The CSF glucose and protein were not associated with death in our study. A low CSF glucose would be tied to around four times more deaths during a childhood BM according to Roine in Angola (OR = 4.47 [1.72 to 11.01]) and Shinjoh in Japan (OR = 3 65 [2.02 to 6.56])19, 21. Roine demonstrated in Latin America that children with CSF protein greater than 250 g / dl had a higher risk of death during BM (OR = 2.72 [1.12 to 6.63])10.
In our study, it was shown that survival significantly decreases as the presence or absence of factors associated with death and the majority of deaths occur within the first 5 days. According to Roine, the BM median survival time is 18.5 hours, the majority of deaths occur during the first eight hours19. This emphasizes the urgency in support of BM. Intensive care should be emphasized especially in the first hours of admission.

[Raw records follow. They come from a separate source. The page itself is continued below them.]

(* ===== verification/Ide.v ===== *)
(** * ide.c: the disk driver

    The driver talks to the drive through ports.  The drive is not code of the
    repository: it is a type [D] with the port operations [Ata], and [AtaOk]
    states what the driver relies on, the documented behaviour of the registers
    of an ATA drive that reports no error.  [D] also advances on its own
    ([elapse]).  The functions that run under [idelock] are critical sections
    of Monitor; the interrupt handler may run at any time, also when the drive
    has nothing to report. *)
From stdpp Require Import base numbers list list_numbers relations strings.
From Stdlib Require Import ZArith Lia.
From S2P Require Import Prelude Block Bcache Bio Monitor.
#[local] Open Scope Z_scope.

Definition SECTOR_SIZE : Z := 512.
Definition IDE_BSY : Z := 0x80.
Definition IDE_DRDY : Z := 0x40.
Definition IDE_DF : Z := 0x20.
Definition IDE_ERR : Z := 0x01.
Definition IDE_CMD_READ : Z := 0x20.
Definition IDE_CMD_WRITE : Z := 0x30.
Definition IDE_CMD_RDMUL : Z := 0xc4.
Definition IDE_CMD_WRMUL : Z := 0xc5.

(** The ports of a drive; [patience] bounds how often it reports busy. *)
Class Ata (D : Type) := {
  inb : Z -> D -> Z * D;
  outb : Z -> Z -> D -> D;
  outsl : Z -> block -> D -> D;
  insl : Z -> D -> block * D;
  elapse : D -> D;
  patience : D -> nat }.

(** The transfers through the data port, in order: a ghost. *)
Inductive transfer := Wrote (d : Z) (sector : Z) (x : block) | Got (d : Z) (sector : Z) (x : block).

(** Buffers are numbered 0..NBUF-1; [qnext] is the field of each buffer. *)
Record ide (D : Type) := mkide {
  ibufs : nat -> buf; idequeue : option nat; qnext : nat -> option nat; havedisk1 : bool; hw : D; trace : list transfer }.
Arguments mkide {D}.
Arguments ibufs {D}.
Arguments idequeue {D}.
Arguments qnext {D}.
Arguments havedisk1 {D}.
Arguments hw {D}.
Arguments trace {D}.

(** The address of a buffer, as a channel. *)
Definition chan (b : nat) : Z := Z.of_nat b + 1.

Section driver.
Context {D : Type} `{Ata D}.

Definition set_ibuf (b : nat) (x : buf) (s : ide D) : ide D :=
  mkide (upd b x (ibufs s)) (idequeue s) (qnext s) (havedisk1 s) (hw s) (trace s).
Definition set_hw (d : D) (s : ide D) : ide D :=
  mkide (ibufs s) (idequeue s) (qnext s) (havedisk1 s) d (trace s).
Definition set_queue (q : option nat) (s : ide D) : ide D :=
  mkide (ibufs s) q (qnext s) (havedisk1 s) (hw s) (trace s).
Definition set_qnext (b : nat) (q : option nat) (s : ide D) : ide D :=
  mkide (ibufs s) (idequeue s) (upd b q (qnext s)) (havedisk1 s) (hw s) (trace s).
Definition transferred (t : transfer) (s : ide D) : ide D :=
  mkide (ibufs s) (idequeue s) (qnext s) (havedisk1 s) (hw s) (trace s ++ [t]).

Definition status : M (ide D) Z := fun s => let '(r, d) := inb 0x1f7 (hw s) in Ret r (set_hw d s).
Definition out (port v : Z) : M (ide D) unit := modify (fun s => set_hw (outb port v (hw s)) s).

Definition idewait (checkerr : bool) : M (ide D) Z := fun s =>
  (r <- loop (S (patience (hw s))) (fun _ : unit =>
     r <- status ;;
     if negb (Z.land r (Z.lor IDE_BSY IDE_DRDY) =? IDE_DRDY) then ret (inl tt) else ret (inr r)) tt ;;
   ret (if checkerr && negb (Z.land r (Z.lor IDE_DF IDE_ERR) =? 0) then -1 else 0)) s.

Definition ideinit : M (ide D) unit :=
  idewait false ;;;
  out 0x1f6 (Z.lor 0xe0 (Z.shiftl 1 4)) ;;;
  for_each (seqZ 0 1000) (fun _ =>
    r <- status ;;
    if negb (r =? 0) then
      modify (fun s => mkide (ibufs s) (idequeue s) (qnext s) true (hw s) (trace s)) ;;; ret (Some tt)
    else ret None) ;;;
  out 0x1f6 (Z.lor 0xe0 (Z.shiftl 0 4)).

Definition idestart (p : option nat) : M (ide D) unit :=
  match p with
  | None => panic "idestart"
  | Some b =>
      x <- gets (fun s => ibufs s b) ;;
      if FSSIZE <=? blockno x then panic "incorrect blockno"
      else
        let sector_per_block := BSIZE / SECTOR_SIZE in
        let sector := blockno x * sector_per_block in
        let read_cmd := if sector_per_block =? 1 then IDE_CMD_READ else IDE_CMD_RDMUL in
        let write_cmd := if sector_per_block =? 1 then IDE_CMD_WRITE else IDE_CMD_WRMUL in
        if 7 <? sector_per_block then panic "idestart"
        else
          idewait false ;;;
          out 0x3f6 0 ;;;
          out 0x1f2 sector_per_block ;;;
          out 0x1f3 (Z.land sector 0xff) ;;;
          out 0x1f4 (Z.land (Z.shiftr sector 8) 0xff) ;;;
          out 0x1f5 (Z.land (Z.shiftr sector 16) 0xff) ;;;
          out 0x1f6 (Z.lor (Z.lor 0xe0 (Z.shiftl (Z.land (dev x) 1) 4)) (Z.land (Z.shiftr sector 24) 0x0f)) ;;;
          if B_DIRTY x then
            out 0x1f7 write_cmd ;;;
            modify (fun s => set_hw (outsl 0x1f0 (data x) (hw s)) s) ;;;
            modify (transferred (Wrote (Z.land (dev x) 1) sector (data x)))
          else out 0x1f7 read_cmd
  end.

(** Returns the channels it has called [wakeup] on. *)
Definition ideintr : M (ide D) (list Z) :=
  q <- gets idequeue ;;
  match q with
  | None => ret []
  | Some b =>
      n <- gets (fun s => qnext s b) ;;
      modify (set_queue n) ;;;
      x <- gets (fun s => ibufs s b) ;;
      (if B_DIRTY x then ret tt
       else
         r <- idewait true ;;
         if 0 <=? r then
           fun s =>
             let '(w, d) := insl 0x1f0 (hw s) in
             Ret tt (transferred (Got (Z.land (dev x) 1) (blockno x) w)
               (set_hw d (set_ibuf b (mkbuf (B_VALID x) (B_DIRTY x) (dev x) (blockno x) (refcnt x) (lk_pid x) w) s)))
         else ret tt) ;;;
      y <- gets (fun s => ibufs s b) ;;
      modify (set_ibuf b (mkbuf true false (dev y) (blockno y) (refcnt y) (lk_pid y) (data y))) ;;;
      (if bool_decide (n = None) then ret tt else idestart n) ;;;
      ret [chan b]
  end.

(** [*pp]: [None] is the address of [idequeue], [Some b] that of [b->qnext]. *)
Definition at_pp (pp : option nat) (s : ide D) : option nat :=
  match pp with None => idequeue s | Some b => qnext s b end.
Definition set_pp (pp : option nat) (v : option nat) (s : ide D) : ide D :=
  match pp with None => set_queue v s | Some b => set_qnext b v s end.

(** The test of the waiting loop; [sleep] ends the critical section. *)
Definition iderw_wait (b : nat) : M (ide D) unit :=
  x <- gets (fun s => ibufs s b) ;;
  if B_VALID x && negb (B_DIRTY x) then ret tt else fun s => Sleep (chan b) s.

The present study is limited by a number of factors. Firstly, we did not obtain information on possible concomitant infections of diseases such as severe malaria, influenza or viral diseases, which could have affected the outcome of patients. Presence of a vaccination card does not always mean actual immunization status as is also lack of a card. Despite these limitations and the limited sample size the present study has provided useful results on BM in childhood in Madagascar and possible prognostic markers.
This study identified the different variables that account for childhood BM deaths at CHUMET, with the aim to improve the care of patients and to reduce the risk of deaths. Factors associated with death from BM identified in this study reinforce those already shown in the literature. These are mainly indicators of low socioeconomic status, severity of clinical signs and particularly virulent organisms. The absolute urgency of addressing this disease has been highlighted by the survival analysis. The detection of patients at risk allows adequate support right from admission. Further studies are necessary, given the limitations of the present study, among other things, the establishment of the childhood BM severity score, and the assessment of care in emergency is particularly essential.
SAM, RMRR, RM and ALR are in the Faculty of Medicine of Antananarivo, Madagascar. The authors declare no financial competing interests.
SAM wrote the first draft of the study and conceived the study with ALR. SAM, RMRR and RM contributed the data. SAM, RMRR, RM and ALR were responsible for data interpretation. All authors edited the final version of the manuscript and approved its submission for publication.